Fitch kept Poland’s foreign-currency debt grade at A-, the fourth-lowest investment level, it said in a statement today. The positive outlook indicates an upgrade is more likely than a downgrade or the rating being left unchanged.
“Poland has a solid track record of resilience to the eurozone debt crisis, despite strong economic and financial links with Western Europe,” Fitch said in its statement. “Medium-term growth prospects are healthy, despite an expected slowdown in 2013 to 1.6 percent on the back of subdued domestic demand. Polish exporters are well placed to take advantage of the eurozone recovery, and to make inroads into new, more dynamic markets.”
The budget deficit narrowed by about 4.5 percentage points of gross domestic product since 2010 to an estimated 3.4 percent last year, based on European Union standards, Fitch said. It expects the gap to shrink to 3.2 percent this year and 2.7 percent in 2014.
“Fitch’s decision today can be treated de facto as a ratings upgrade, in light of the global economic situation,” Deputy Finance Minister Wojciech Kowalczyk was quoted as saying today in Warsaw by PAP newswire. “Its impact on our debt- service costs will become visible in the years to come.”
The zloty strengthened to 4.1574 per euro at 4:45 p.m. in Warsaw, compared with 4.1675 before Fitch’s announcement and reversing losses to gain 0.1 percent from yesterday. The yield on the 10-year government bond dropped 6 basis points to 3.9857 percent.
In almost half the instances, yields on government bonds fall when a rating action by S&P and Moody’s suggests they should climb, according to data compiled by Bloomberg on 314 upgrades, downgrades and outlook changes going back as far as the 1970s. When S&P downgraded the U.S. government in August, Treasury yields fell to records.

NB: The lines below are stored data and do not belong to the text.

Definition _retry_after_ms (r : http_reply) : Z := default 5000%Z (retry_after r).
Definition read_reply (reply : option http_reply) : result exc value :=
  match reply with
  | None => Raise ManagerUnreachable
  | Some r =>
      if (status_code r =? 404)%Z then Raise GrefferNotFound
      else if (status_code r =? 429)%Z then Raise (RateLimited (_retry_after_ms r))
      else if (400 <=? status_code r)%Z then Raise ManagerUnreachable
      else match json_body r with
           | None => Raise ManagerUnreachable
           | Some (VDict d) => mret (get d "state" (VStr "UNKNOWN"))
           | Some _ => Raise (Uncaught "AttributeError")
           end
  end.
Definition fetch (url : string) : C (option http_reply) := λ s,
  let a := fetch_answer E (log s) url in (Ok a, record (EFetch url a) s).
Definition fetch_state (manager_url greffer_id : string) : C value :=
  a ← fetch (state_url manager_url greffer_id);
  lift (read_reply a).
Definition manager_reachable (url : string) : C bool := λ s,
  let a := probe_answer E (log s) url in (Ok a, record (EProbe url a) s).
Definition host_port_free (port : Z) : C bool := λ s,
  let a := port_answer E (log s) port in (Ok a, record (EPort port a) s).

(** ** Waiting *)

(** Two seconds or more pass in every round of a wait, so this many are enough. *)
Definition rounds (timeout : Z) : nat := S (S (Z.to_nat (timeout / 2000))).

(** [while time.monotonic() < deadline: ...; time.sleep(2)], where [check] says whether it is over. *)
Fixpoint wait_until (fuel : nat) (check : C bool) (deadline : Z) : C bool :=
  t ← now;
  if negb (t <? deadline)%Z then mret false
  else match fuel with
       | O => mret false
       | S fuel =>
           over ← check;
           if (over : bool) then mret true
           else sleep 2000;; wait_until fuel check deadline
       end.
Definition wait_for (check : C bool) (timeout : Z) : C bool :=
  t ← now; wait_until (rounds timeout) check (t + timeout).

Definition wait_for_compose_running (profile : option string) (timeout : Z) : C bool :=
  wait_for (running ← compose_services_running profile; mret (all_up running)) timeout.
Definition wait_for_cert_installed (timeout : Z) : C bool :=
  wait_for (r ← exec_nginx_cert_installed; mret (ok r)) timeout.
Definition _wait_for_healthz (timeout : Z) : C bool :=
  wait_for (r ← exec_in_greffer_healthz; mret (ok r)) timeout.

(** *** The manager's state *)

(** The variables of [poll_state] and of [wait_for_state], and the two flags of the callbacks. *)
Record waiting : Type := Waiting {
  interval : Z;
  last_heartbeat : Z;
  seen_unknown : list value;
  last_state : option value;
  accept_guidance_shown : bool;
  pending_hint_shown : bool;
}.
Definition initial_interval : Z := 2000.
Definition rate_limited_interval : Z := 5000.
Definition rate_limited_interval_max : Z := 30000.
Definition with_interval (i : Z) (w : waiting) : waiting :=
  Waiting i (last_heartbeat w) (seen_unknown w) (last_state w) (accept_guidance_shown w) (pending_hint_shown w).
Definition backed_off (i : Z) : Z :=
  Z.min (if (rate_limited_interval <=? i)%Z then i * 2 else rate_limited_interval) rate_limited_interval_max.

Definition is_state (v : value) (names : list string) : bool :=
  match v with VStr s => mem s names | _ => false end.
Definition same (a : value) (b : option value) : bool := bool_decide (Some a = b).

Definition _on_state_change (observed : value) (w : waiting) : C waiting :=
  if is_state observed ["GREFFER_REGISTERING"; "GREFFER_REGISTERED"] && negb (accept_guidance_shown w) then
    print AcceptGuidance;;
    mret (Waiting (interval w) (last_heartbeat w) (seen_unknown w) (last_state w) true (pending_hint_shown w))
  else mret w.
Definition _heartbeat (observed : value) (w : waiting) : C waiting :=
  if is_state observed ["GREFFER_CREATED"] then
    print PendingHeartbeat;;
    if pending_hint_shown w then mret w
    else print PendingHint;;
         mret (Waiting (interval w) (last_heartbeat w) (seen_unknown w) (last_state w) (accept_guidance_shown w) true)
  else print WaitingHeartbeat;; mret w.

“This comes as a surprise as their tone has been fairly cautious,” Esther Law, a director of emerging-markets strategy at Societe Generale in London, wrote in an e-mailed note today. “This outlook should also offer reassurance for Polish government debt holders, who are worried about positioning becoming heavier these days.”

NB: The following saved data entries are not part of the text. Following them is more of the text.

(* ===== verification/Api.v ===== *)
(** The surface of the server: [app/middleware.py] ([Middleware]), [app/auth.py],
    [app/errors.py] ([Errors]), the validation of the requests in
    [app/models/controller.py] ([Requests]), the source of a compose file in
    [apps/utils/greffon/repository.py] ([Source]), [app/routers/health.py], and the start
    and the end of the process in [app/lifespan.py], [app/workers/__init__.py] and
    [app/main.py] ([Lifespan]).

    What FastAPI, pydantic and the ASGI server do is taken as they document it: a
    body is parsed JSON ([value]), a field of a model is refused or has its type, and
    the inner application is the list of messages it sends and how it ends. *)
From Stdlib Require Import Ascii String.
From S2P Require Import Prelude PyValue PyFloat Workers.
Import Text.
Local Open Scope string_scope.

(** ** The request id *)
Module Middleware.

Definition _HEADER : string := "x-request-id".
Definition rid_char (c : ascii) : bool :=
  is_alpha c || is_digit c || Ascii.eqb c "." || Ascii.eqb c "_" || Ascii.eqb c "-".
Definition _RID_RE (s : string) : bool := negb (s =? "") && all_chars rid_char s.
Definition _RID_MAX_LEN : nat := 128.

Notation headers := (list (string * string)).
Definition is_rid (h : string * string) : bool := lower h.1 =? _HEADER.

(** What an ASGI application sends; [None] are headers it left out. *)
Inductive message : Type :=
  | Start (status : Z) (hs : option headers)
  | Body (bytes : string).
Definition is_start (m : message) : bool := match m with Start _ _ => true | Body _ => false end.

Law said she expects “more positive outlook change to come, especially by Moody’s around April.”
Moody’s Investors Service is “continuing to maintain a stable outlook on the sovereign’s A2 rating,” Jaime Reusche, a New York-based analyst at the company, said in an e-mail today responding to questions by Bloomberg. Poland’s “external finances,” including the current account deficit, limit “upward momentum on the rating,” he said.

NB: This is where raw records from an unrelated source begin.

(* ===== verification/RenewCommand.v ===== *)
(** [app/cli.py]'s [renew_certs]: what the exit code of the command tells the operator.
    The command ([_renew_certs]) posts to the server of its own node, which answers with
    [Control.Replies.renew_certs_endpoint] over [CertRenewal.renew_all] once the token
    and the errors of [Api] let it; the theorem is about the two processes together.

    [delivery] is what the exchange between them comes to: the server may have run the
    pass although the client saw no answer.  The texts that are printed are the
    constructors of [message]. *)
From Stdlib Require Import Ascii String.
From S2P Require Import Prelude PyValue Workers CertRenewal Control Api.
Import Text.
Local Open Scope string_scope.

(** ** The client *)
Definition _RENEW_TIMEOUT_SECONDS : Z := 1800.
Definition _EXIT_OUTCOME_UNKNOWN : Z := 3.

Record args : Type := Args { instance : option string; force : bool; timeout : Z }.
(** [if args.instance], and the instance when it holds. *)
Definition named (a : args) : option string := match instance a with Some "" | None => None | Some id => Some id end.

Record post : Type := Post { force_param : string; id_param : option string; token : string; post_timeout : Z }.

Inductive answer : Type :=
  | ReadTimeout
  | RequestException
  | Response (status_code : Z) (text : string) (json : option value).   (** [None]: [res.json()] raises *)

Inductive message : Type :=
  | ForceRequiresInstance | TimeoutNotPositive | NoToken
  | OutcomeUnknown | CannotReach
  | AlreadyRunning | NoRunningInstance | TokenRejected | RateLimited | NotRenewed
  | RenewalRefused (status_code : Z)
  | Complete (renewed skipped errors : value).
Inductive exit : Type := Exit (code : Z) (m : message) | Traceback (class : string).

Fitch said a ratings upgrade could result from continued progress with fiscal consolidation that puts the public debt ratio on “a clear downward path,” along with a “material reduction” in external debt ratios, according to today’s statement.
Public debt will fall to 54.5 percent of GDP in 2014 from a peak of 56.4 percent in 2011, according to the ratings company.
Poland’s A- rating puts it on par with euro-area members Italy and Slovenia.
Poland’s outlook could revert to stable in case of a “pronounced fiscal loosening” or “weak” economic performance, resulting “either from external or domestic shocks,” Fitch said in its statement.